Lemma get_approved_placement_data_reads_only (q : Query) (st : Store) :
  (get_approved_placement_data q st).1 = st.
Proof.
  unfold get_approved_placement_data, find_approved.
  destruct (JS.falsy (q_collegeName q) || JS.falsy (q_year q));
    [reflexivity|].
  run. destruct (JS.parseInt _); [|reflexivity]. run.
  destruct (length _ =? 0)%nat; reflexivity.
Qed.

Lemma handle_keeps_well_formed (r : PlacementService.Request) (st : Store) :
  PlacementService.well_formed st -> PlacementService.files_present st ->
  PlacementService.well_formed (PlacementService.handle r st).1
  /\ PlacementService.files_present (PlacementService.handle r st).1.
Proof.
  unfold PlacementService.well_formed, PlacementService.files_present.
  intros [Hnd Hall] Hfiles.
  destruct r as [fresh_id req| |[id|]|[id|]|q];
    cbn [PlacementService.handle].
  - (* upload *)
    rewrite upload_run. destruct (u_file req) as [f|]; [|auto]. cbv zeta.
    assert (Hstored : forall d, d ∈ records st ->
              is_Some (<["uploads/" +:+ originalname f:=contents f]> (disk st)
                         !! fileUrl d)).
    { intros d Hd. apply lookup_insert_is_Some.
      destruct (decide ("uploads/" +:+ originalname f = fileUrl d));
        [left; assumption | right; auto]. }
    destruct (JS.falsy (u_collegeName req)) eqn:Hc; [simpl; auto|].
    destruct (JS.falsy (u_year req)); [simpl; auto|]. simpl orb. cbv iota.
    destruct (JS.parseInt _) as [y|]; [|simpl; auto].
    destruct (bool_decide (originalname f = "")); [simpl; auto|].
    destruct (bool_decide (mimetype f = "")); [simpl; auto|]. simpl orb.
    case_bool_decide as Hfree; [simpl; auto|].
    apply falsy_false in Hc as (c & -> & Hc).
    cbn [fst records disk]. split; [split|].
    + rewrite map_app. apply NoDup_app. split; [exact Hnd|]. split.
      * intros x Hx Hx'. apply list_elem_of_singleton in Hx'. subst x.
        exact (Hfree Hx).
      * apply NoDup_singleton.
    + apply Forall_app. split; [exact Hall|]. constructor; [|constructor].
      split; [exact Hc | reflexivity].
    + intros d Hd. apply elem_of_app in Hd as [Hd|Hd]; [auto|].
      apply list_elem_of_singleton in Hd. subst d. cbn [fileUrl].
      rewrite lookup_insert_eq. eauto.
  - (* listPending *)
    rewrite get_placement_data_reads_only. auto.
  - (* approve *)
    rewrite approve_placement_run.
    destruct (Collection.findOne (has_id id) (records st)); [|auto].
    cbn [fst records disk].
    assert (Hfrom : forall d,
              d ∈ Collection.updateOne (has_id id) set_approved (records st) ->
              exists x, x ∈ records st /\ fileUrl d = fileUrl x
                        /\ fileName d = fileName x
                        /\ collegeName d = collegeName x).
    { intros d Hd. apply updateOne_elem in Hd as [Hd|(x & Hx & ->)].
      - exists d. auto.
      - exists x. auto. }
    split; [split|].
    + rewrite updateOne_preserves by reflexivity. exact Hnd.
    + apply Forall_forall. intros d Hd.
      destruct (Hfrom d Hd) as (x & Hx & -> & -> & ->).
      exact (proj1 (Forall_forall _ _) Hall x Hx).
    + intros d Hd. destruct (Hfrom d Hd) as (x & Hx & -> & _). auto.
  - auto.
  - (* reject *)
    rewrite reject_placement_run.
    destruct (Collection.findOne (has_id id) (records st)); [|auto].
    cbn [fst records disk]. split; [split|].
    + apply deleteOne_keeps_NoDup. exact Hnd.
    + apply Forall_forall. intros d Hd. apply deleteOne_subset in Hd.
      exact (proj1 (Forall_forall _ _) Hall d Hd).
    + intros d Hd. apply deleteOne_subset in Hd. auto.
  - auto.
  - (* queryApproved *)
    rewrite get_approved_placement_data_reads_only. auto.
Qed.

- - - - -

> EXERCISE GOAL:
Take the listing above and repeat exactly the lines from the one containing "f = fileUrl d));" through the one containing "destruct (JS.parseInt _) as", both included.

> ANSWER BOX:
      destruct (decide ("uploads/" +:+ originalname f = fileUrl d));
        [left; assumption | right; auto]. }
    destruct (JS.falsy (u_collegeName req)) eqn:Hc; [simpl; auto|].
    destruct (JS.falsy (u_year req)); [simpl; auto|]. simpl orb. cbv iota.
    destruct (JS.parseInt _) as [y|]; [|simpl; auto].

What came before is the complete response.